**TASK PROMPT:** Please restate, word for word, the lines below that begin at the one with "let bp := load_be p in" and end at the one with "let w := fold_left". Leave out all other lines.

(Stored dataset items)
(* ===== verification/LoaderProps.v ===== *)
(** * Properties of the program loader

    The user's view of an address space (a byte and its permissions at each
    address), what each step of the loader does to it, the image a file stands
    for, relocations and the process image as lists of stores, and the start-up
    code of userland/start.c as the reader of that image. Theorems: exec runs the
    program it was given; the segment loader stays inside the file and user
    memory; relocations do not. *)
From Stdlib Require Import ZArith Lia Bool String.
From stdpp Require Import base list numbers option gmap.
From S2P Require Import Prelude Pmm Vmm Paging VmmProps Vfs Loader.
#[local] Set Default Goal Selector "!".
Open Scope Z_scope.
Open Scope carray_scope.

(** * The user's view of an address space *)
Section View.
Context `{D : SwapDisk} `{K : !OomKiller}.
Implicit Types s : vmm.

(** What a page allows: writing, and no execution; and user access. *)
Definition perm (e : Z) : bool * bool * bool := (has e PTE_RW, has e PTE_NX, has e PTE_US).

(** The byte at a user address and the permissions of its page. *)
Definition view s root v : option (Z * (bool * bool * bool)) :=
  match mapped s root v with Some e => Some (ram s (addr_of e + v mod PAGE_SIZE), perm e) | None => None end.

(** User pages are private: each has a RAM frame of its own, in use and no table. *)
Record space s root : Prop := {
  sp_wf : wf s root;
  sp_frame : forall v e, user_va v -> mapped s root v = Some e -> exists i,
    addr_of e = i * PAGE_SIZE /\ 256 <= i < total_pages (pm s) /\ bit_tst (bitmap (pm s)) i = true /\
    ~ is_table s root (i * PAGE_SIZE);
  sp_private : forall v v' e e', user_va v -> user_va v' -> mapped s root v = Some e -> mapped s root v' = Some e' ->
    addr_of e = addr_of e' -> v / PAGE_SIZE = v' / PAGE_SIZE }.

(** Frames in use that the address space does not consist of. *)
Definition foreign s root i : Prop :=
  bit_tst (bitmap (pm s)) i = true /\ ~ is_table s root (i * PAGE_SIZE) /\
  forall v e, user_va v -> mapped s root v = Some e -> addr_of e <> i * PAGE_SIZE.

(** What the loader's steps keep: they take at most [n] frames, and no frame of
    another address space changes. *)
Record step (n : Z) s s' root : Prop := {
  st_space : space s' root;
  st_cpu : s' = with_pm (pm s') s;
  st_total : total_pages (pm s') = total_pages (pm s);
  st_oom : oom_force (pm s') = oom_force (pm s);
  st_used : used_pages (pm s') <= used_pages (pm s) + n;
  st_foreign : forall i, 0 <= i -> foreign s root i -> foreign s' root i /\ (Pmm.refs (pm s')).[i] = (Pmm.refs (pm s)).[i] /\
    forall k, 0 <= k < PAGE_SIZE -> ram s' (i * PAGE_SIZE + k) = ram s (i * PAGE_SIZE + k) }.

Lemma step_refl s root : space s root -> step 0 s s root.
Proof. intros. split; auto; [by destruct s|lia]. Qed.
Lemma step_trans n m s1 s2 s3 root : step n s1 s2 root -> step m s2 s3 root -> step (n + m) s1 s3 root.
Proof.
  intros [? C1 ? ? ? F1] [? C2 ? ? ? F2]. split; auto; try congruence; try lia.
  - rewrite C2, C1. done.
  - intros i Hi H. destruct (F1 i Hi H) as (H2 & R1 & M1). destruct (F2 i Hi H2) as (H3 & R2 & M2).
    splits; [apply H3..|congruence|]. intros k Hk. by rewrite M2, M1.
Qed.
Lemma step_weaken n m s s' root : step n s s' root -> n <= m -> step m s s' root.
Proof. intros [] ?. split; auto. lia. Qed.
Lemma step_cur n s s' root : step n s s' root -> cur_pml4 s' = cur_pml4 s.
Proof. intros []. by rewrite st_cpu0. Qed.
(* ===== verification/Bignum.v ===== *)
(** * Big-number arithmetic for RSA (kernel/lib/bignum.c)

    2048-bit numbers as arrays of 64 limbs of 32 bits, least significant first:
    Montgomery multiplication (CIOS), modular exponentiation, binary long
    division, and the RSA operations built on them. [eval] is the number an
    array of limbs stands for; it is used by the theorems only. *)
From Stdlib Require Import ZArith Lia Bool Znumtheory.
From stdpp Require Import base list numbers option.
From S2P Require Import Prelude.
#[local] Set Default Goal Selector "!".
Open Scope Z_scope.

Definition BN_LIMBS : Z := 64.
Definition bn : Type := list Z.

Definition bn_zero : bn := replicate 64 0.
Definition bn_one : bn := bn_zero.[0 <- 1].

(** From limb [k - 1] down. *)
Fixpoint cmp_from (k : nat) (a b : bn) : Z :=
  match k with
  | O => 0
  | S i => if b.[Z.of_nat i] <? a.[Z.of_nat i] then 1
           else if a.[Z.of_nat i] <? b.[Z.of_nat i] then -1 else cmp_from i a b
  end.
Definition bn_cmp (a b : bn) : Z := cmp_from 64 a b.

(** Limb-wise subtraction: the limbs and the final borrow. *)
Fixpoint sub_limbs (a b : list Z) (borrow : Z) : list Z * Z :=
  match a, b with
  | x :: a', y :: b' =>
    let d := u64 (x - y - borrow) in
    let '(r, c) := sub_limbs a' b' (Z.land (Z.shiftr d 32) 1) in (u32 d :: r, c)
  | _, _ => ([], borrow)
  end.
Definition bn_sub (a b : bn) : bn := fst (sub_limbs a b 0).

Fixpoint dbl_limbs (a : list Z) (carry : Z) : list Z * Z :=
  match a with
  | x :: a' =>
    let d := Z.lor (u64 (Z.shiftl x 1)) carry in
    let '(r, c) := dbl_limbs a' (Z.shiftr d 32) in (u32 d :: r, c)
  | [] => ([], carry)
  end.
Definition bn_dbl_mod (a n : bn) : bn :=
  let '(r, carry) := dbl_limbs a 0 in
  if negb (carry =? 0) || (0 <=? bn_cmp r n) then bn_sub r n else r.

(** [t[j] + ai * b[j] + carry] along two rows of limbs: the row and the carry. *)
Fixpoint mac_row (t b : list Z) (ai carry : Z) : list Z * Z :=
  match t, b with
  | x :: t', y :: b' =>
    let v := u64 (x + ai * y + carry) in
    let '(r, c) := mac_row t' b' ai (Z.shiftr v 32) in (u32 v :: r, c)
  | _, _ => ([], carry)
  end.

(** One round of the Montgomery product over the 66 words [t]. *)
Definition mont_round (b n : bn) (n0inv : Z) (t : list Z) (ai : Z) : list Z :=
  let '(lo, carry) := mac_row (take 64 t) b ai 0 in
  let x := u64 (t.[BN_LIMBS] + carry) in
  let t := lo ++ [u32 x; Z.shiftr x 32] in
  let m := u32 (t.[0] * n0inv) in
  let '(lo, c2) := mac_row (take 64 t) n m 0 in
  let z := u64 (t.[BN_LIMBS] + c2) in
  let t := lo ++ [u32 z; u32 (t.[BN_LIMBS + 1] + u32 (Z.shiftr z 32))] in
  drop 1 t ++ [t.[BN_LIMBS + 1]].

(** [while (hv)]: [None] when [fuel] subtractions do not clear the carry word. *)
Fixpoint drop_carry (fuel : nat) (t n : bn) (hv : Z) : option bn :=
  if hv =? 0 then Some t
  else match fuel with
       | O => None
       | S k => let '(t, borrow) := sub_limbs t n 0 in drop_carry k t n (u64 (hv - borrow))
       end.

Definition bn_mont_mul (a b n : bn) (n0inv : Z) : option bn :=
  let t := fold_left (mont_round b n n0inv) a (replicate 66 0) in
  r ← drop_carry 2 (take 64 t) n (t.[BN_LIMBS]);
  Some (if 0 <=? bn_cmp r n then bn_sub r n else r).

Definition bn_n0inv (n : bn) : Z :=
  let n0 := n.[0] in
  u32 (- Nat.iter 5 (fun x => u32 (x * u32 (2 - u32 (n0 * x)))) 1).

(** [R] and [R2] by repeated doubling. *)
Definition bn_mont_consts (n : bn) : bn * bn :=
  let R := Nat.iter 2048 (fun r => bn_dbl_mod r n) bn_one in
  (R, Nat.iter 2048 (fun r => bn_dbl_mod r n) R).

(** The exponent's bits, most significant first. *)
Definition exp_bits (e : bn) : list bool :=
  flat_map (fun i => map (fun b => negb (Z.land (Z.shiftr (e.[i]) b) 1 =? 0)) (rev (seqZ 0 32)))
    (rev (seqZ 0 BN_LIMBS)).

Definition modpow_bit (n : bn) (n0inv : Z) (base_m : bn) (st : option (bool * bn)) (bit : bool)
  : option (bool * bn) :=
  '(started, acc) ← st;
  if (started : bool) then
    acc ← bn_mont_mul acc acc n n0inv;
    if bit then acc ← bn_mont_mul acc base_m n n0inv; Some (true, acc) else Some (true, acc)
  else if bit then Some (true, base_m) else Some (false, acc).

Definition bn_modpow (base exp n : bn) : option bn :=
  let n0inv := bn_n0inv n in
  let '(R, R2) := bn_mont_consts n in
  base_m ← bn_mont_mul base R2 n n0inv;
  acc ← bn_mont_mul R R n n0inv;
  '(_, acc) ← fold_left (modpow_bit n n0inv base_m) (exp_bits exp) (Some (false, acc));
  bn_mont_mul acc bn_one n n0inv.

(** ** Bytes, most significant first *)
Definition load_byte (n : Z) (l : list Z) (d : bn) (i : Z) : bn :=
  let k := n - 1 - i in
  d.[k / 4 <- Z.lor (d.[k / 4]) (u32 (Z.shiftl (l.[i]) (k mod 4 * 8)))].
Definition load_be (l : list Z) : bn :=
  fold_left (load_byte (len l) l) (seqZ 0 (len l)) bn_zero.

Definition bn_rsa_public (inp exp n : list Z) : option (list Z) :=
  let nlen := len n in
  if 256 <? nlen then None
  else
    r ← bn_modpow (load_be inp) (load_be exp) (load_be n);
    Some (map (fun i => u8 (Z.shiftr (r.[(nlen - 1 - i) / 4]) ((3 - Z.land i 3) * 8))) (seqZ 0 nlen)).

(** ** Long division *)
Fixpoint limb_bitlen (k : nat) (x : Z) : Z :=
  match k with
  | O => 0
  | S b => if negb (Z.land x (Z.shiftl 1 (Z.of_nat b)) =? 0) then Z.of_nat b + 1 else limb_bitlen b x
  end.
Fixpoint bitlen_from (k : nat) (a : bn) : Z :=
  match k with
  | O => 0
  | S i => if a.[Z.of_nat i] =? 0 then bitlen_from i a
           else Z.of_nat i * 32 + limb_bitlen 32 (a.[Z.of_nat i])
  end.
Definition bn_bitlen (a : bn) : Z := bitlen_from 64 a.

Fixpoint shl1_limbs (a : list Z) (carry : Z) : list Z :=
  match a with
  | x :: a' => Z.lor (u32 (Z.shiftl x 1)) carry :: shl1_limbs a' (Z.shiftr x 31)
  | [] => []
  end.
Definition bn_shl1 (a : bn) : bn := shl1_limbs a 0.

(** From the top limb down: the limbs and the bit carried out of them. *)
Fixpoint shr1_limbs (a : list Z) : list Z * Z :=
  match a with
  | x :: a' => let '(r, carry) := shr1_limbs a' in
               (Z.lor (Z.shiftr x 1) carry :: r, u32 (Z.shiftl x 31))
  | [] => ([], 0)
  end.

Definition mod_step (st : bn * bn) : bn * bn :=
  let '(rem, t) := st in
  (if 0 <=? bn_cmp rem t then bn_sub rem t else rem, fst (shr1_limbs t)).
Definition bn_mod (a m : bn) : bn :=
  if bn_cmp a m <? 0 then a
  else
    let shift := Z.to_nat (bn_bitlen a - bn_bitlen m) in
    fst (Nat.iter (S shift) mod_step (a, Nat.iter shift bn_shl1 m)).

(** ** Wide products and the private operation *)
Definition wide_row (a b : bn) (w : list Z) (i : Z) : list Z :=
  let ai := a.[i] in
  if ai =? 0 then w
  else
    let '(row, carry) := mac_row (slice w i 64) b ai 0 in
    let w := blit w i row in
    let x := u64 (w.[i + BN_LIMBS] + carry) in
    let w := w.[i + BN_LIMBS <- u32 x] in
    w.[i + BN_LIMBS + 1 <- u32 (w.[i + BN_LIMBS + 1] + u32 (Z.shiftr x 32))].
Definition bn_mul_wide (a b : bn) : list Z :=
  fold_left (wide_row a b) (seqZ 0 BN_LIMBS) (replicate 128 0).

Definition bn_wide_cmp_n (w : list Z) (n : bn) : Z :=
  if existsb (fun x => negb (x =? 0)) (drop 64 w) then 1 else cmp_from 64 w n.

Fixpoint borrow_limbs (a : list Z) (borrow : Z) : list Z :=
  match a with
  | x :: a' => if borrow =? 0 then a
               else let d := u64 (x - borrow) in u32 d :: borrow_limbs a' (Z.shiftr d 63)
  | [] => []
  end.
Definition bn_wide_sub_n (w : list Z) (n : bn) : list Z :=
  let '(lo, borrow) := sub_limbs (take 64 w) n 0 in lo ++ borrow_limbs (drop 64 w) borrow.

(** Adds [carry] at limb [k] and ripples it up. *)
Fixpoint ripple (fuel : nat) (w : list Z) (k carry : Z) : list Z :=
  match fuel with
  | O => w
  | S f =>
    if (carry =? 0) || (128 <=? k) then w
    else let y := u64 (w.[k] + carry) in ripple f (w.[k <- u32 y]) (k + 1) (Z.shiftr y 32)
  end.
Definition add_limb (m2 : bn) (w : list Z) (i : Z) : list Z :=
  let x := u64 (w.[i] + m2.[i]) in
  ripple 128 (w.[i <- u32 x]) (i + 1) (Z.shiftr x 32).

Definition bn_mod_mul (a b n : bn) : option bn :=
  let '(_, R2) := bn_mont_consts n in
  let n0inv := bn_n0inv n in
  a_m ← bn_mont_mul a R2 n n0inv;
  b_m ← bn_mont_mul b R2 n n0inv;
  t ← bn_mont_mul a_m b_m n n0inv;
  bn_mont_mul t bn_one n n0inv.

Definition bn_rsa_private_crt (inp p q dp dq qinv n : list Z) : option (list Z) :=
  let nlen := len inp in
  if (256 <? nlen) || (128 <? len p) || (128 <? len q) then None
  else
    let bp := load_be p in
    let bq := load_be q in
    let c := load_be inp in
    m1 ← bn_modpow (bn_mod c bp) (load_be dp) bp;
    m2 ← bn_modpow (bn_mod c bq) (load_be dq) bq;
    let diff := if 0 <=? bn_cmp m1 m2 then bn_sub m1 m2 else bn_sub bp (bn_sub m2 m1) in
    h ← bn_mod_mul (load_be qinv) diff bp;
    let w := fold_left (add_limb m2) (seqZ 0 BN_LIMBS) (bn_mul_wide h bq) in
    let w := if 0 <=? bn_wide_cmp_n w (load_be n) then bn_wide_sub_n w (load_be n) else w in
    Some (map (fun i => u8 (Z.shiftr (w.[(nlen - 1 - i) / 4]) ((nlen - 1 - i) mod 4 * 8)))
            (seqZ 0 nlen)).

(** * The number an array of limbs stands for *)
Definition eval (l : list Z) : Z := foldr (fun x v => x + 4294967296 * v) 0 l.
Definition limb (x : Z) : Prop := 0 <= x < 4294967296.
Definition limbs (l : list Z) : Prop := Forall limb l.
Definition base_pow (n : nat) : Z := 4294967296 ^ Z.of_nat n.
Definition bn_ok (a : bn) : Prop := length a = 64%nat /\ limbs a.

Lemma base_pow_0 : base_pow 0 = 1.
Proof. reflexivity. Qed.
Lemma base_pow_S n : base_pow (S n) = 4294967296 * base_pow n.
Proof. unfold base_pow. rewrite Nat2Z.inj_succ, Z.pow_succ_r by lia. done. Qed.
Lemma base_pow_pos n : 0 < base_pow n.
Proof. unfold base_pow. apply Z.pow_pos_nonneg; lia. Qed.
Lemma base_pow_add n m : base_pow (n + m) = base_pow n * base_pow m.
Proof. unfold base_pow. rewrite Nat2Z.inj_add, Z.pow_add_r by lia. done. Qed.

**RESULT OF THIS EXERCISE:**
    let bp := load_be p in
    let bq := load_be q in
    let c := load_be inp in
    m1 ← bn_modpow (bn_mod c bp) (load_be dp) bp;
    m2 ← bn_modpow (bn_mod c bq) (load_be dq) bq;
    let diff := if 0 <=? bn_cmp m1 m2 then bn_sub m1 m2 else bn_sub bp (bn_sub m2 m1) in
    h ← bn_mod_mul (load_be qinv) diff bp;
    let w := fold_left (add_limb m2) (seqZ 0 BN_LIMBS) (bn_mul_wide h bq) in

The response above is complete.